--- Entries supplied ---

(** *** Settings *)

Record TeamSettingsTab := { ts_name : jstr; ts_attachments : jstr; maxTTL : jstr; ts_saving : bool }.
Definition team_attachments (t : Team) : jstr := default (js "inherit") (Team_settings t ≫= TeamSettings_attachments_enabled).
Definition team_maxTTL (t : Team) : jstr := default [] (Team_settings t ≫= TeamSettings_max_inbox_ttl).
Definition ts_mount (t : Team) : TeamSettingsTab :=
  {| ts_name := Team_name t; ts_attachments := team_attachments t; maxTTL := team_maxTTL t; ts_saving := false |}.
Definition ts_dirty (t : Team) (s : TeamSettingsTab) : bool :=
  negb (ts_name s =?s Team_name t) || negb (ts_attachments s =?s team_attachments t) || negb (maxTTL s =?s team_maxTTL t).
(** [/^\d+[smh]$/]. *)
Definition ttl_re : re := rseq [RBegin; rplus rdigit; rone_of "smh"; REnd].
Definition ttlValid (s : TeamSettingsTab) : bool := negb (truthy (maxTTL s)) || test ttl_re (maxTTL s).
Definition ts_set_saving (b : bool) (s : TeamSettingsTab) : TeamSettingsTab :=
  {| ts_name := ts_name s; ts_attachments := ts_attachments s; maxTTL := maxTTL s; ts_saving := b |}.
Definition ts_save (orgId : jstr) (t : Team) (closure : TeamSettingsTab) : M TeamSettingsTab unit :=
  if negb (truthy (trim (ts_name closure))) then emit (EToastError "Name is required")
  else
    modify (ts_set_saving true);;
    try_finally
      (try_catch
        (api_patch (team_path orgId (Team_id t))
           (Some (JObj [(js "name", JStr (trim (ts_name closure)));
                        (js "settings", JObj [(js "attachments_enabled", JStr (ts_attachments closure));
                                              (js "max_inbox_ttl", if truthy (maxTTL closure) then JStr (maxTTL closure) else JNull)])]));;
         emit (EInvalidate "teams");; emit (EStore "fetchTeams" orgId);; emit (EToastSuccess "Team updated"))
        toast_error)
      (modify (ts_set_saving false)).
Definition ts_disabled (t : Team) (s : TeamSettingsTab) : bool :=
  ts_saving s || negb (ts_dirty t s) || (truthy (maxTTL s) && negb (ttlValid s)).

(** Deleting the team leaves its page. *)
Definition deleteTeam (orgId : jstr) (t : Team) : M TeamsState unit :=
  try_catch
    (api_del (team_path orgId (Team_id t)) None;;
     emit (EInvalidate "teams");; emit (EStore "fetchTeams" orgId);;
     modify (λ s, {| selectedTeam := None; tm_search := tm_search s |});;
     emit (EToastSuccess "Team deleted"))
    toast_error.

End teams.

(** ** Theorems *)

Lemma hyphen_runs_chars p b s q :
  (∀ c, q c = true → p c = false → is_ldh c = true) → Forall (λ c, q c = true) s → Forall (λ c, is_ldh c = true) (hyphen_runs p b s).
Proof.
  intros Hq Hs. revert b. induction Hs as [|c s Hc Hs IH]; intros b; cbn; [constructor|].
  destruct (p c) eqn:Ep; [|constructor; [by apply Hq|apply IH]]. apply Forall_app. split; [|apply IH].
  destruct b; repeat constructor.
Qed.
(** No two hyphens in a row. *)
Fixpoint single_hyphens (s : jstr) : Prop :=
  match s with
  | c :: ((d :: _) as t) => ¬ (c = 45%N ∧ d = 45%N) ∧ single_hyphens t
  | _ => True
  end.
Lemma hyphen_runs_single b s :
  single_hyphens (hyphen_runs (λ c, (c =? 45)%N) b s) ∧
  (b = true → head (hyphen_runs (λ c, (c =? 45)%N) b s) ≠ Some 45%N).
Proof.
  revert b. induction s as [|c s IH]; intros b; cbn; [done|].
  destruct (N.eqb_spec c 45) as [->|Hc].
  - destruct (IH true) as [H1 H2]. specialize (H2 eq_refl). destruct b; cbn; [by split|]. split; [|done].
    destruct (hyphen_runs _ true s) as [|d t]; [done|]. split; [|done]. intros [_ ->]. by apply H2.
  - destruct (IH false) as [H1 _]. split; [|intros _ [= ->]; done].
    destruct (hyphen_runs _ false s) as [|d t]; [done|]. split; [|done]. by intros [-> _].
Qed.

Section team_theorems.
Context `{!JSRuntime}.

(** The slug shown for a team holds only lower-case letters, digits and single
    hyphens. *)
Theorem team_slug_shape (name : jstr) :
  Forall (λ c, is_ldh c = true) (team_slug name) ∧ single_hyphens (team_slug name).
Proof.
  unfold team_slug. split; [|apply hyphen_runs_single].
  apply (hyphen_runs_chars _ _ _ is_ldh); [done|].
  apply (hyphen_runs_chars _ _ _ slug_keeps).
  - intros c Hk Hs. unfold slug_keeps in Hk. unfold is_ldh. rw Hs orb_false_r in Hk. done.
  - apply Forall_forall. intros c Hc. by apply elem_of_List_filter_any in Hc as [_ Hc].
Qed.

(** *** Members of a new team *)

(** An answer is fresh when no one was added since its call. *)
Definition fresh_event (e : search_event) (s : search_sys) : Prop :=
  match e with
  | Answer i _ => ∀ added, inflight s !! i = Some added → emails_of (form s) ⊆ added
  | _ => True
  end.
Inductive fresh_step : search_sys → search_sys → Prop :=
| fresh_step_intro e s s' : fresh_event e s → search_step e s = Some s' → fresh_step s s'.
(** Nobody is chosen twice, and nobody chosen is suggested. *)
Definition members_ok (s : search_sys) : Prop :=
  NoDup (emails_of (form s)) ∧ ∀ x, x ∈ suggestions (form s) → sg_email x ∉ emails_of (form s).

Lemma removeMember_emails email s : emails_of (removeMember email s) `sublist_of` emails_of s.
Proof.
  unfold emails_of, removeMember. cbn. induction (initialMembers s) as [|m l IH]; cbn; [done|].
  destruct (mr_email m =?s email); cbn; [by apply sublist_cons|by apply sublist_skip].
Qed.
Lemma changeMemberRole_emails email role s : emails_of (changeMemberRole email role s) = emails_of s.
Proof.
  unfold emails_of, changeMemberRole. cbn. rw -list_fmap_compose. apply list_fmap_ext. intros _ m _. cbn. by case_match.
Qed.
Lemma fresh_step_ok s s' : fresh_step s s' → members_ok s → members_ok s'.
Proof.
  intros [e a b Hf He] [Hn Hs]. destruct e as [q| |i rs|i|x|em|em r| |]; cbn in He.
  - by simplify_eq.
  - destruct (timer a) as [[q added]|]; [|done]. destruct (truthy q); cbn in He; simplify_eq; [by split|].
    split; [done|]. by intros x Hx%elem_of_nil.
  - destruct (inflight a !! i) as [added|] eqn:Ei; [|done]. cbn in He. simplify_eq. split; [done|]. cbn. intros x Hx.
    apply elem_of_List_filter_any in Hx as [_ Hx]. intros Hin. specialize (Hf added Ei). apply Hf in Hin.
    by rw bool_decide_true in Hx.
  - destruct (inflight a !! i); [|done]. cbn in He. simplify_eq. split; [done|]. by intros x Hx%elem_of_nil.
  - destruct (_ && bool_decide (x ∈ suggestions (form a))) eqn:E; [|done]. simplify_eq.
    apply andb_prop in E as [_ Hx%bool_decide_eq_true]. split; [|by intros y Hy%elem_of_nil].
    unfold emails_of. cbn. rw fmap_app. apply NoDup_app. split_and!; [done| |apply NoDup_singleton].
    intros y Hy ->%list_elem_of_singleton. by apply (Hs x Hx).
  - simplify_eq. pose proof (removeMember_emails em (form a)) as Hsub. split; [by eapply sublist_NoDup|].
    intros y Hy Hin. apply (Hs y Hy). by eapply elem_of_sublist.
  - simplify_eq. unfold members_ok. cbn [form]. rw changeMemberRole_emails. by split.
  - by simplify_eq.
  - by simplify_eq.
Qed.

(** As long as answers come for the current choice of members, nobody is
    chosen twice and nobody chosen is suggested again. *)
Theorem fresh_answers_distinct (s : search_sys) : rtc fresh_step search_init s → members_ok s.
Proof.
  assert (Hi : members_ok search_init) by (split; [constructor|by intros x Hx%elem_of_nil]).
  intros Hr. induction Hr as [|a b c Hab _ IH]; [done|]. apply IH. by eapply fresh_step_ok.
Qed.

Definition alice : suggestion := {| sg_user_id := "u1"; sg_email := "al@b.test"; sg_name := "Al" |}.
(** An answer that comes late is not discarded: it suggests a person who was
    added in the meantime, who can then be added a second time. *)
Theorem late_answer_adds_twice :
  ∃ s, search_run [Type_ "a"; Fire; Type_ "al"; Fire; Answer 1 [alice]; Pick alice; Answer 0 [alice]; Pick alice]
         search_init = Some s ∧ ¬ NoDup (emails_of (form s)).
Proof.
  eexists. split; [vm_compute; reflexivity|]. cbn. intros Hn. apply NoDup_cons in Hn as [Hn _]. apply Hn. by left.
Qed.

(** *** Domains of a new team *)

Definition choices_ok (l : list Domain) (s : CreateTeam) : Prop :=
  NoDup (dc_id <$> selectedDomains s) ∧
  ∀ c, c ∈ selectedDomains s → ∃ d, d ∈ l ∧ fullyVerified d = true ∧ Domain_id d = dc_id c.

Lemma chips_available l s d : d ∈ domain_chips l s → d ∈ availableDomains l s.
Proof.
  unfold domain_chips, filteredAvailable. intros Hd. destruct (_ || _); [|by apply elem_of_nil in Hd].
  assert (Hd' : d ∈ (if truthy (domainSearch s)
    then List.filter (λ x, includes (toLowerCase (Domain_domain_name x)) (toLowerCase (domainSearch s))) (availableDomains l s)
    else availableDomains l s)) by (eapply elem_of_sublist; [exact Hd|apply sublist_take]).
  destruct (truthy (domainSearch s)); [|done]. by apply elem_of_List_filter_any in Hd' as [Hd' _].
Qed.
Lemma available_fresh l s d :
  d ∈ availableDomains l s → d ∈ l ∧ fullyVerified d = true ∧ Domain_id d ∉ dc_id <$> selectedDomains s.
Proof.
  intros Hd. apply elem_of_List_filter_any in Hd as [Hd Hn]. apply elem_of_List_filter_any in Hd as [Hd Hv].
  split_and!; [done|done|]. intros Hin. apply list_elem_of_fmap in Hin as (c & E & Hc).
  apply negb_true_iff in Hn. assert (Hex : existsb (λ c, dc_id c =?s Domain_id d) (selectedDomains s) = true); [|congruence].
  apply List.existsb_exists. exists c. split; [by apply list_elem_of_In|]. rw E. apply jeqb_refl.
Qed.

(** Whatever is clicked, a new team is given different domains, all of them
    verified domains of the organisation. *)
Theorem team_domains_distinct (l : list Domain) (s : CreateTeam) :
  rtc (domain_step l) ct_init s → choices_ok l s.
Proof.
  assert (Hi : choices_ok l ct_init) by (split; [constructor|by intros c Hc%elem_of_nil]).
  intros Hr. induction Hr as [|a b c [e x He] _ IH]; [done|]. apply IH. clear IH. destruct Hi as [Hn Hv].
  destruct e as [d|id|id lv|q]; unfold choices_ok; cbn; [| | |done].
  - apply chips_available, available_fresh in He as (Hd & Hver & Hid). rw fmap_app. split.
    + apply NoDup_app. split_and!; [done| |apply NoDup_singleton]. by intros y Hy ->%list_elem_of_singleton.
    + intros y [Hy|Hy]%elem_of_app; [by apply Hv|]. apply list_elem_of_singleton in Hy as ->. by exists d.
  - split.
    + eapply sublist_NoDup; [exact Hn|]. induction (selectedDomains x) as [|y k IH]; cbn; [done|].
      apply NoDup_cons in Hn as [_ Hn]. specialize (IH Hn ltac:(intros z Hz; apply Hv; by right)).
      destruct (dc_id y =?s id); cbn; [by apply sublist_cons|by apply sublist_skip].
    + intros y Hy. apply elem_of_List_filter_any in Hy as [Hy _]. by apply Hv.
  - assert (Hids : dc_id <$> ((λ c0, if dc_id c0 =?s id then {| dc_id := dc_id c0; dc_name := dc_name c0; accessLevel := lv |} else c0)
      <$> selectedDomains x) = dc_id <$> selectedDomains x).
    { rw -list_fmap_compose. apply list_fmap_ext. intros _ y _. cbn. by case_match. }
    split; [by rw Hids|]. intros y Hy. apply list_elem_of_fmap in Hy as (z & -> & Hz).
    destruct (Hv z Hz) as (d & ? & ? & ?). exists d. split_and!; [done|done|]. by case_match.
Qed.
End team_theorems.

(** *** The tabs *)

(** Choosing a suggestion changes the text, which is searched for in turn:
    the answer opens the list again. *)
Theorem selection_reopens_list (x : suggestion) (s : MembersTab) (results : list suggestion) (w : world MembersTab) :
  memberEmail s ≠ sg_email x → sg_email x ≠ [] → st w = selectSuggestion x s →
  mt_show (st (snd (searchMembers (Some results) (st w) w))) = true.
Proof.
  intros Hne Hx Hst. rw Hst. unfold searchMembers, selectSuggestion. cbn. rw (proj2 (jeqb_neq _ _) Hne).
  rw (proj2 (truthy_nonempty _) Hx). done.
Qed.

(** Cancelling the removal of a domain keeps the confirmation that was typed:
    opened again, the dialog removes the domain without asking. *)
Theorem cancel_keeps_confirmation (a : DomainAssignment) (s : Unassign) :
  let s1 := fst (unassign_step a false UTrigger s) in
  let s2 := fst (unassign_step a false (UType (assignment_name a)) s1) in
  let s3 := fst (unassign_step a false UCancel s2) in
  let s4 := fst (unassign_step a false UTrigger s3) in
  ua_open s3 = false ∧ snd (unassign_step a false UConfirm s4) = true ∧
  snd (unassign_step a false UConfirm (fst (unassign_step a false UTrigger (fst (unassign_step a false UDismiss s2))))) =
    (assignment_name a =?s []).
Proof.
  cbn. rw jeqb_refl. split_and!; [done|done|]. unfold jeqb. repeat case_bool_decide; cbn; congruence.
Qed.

---

▶ Problem requirements
Go through the records from the first line and copy each one exactly, ending after the line that contains "Definition ts_mount (t". Give nothing else.

▶ Reply
(** *** Settings *)

Record TeamSettingsTab := { ts_name : jstr; ts_attachments : jstr; maxTTL : jstr; ts_saving : bool }.
Definition team_attachments (t : Team) : jstr := default (js "inherit") (Team_settings t ≫= TeamSettings_attachments_enabled).
Definition team_maxTTL (t : Team) : jstr := default [] (Team_settings t ≫= TeamSettings_max_inbox_ttl).
Definition ts_mount (t : Team) : TeamSettingsTab :=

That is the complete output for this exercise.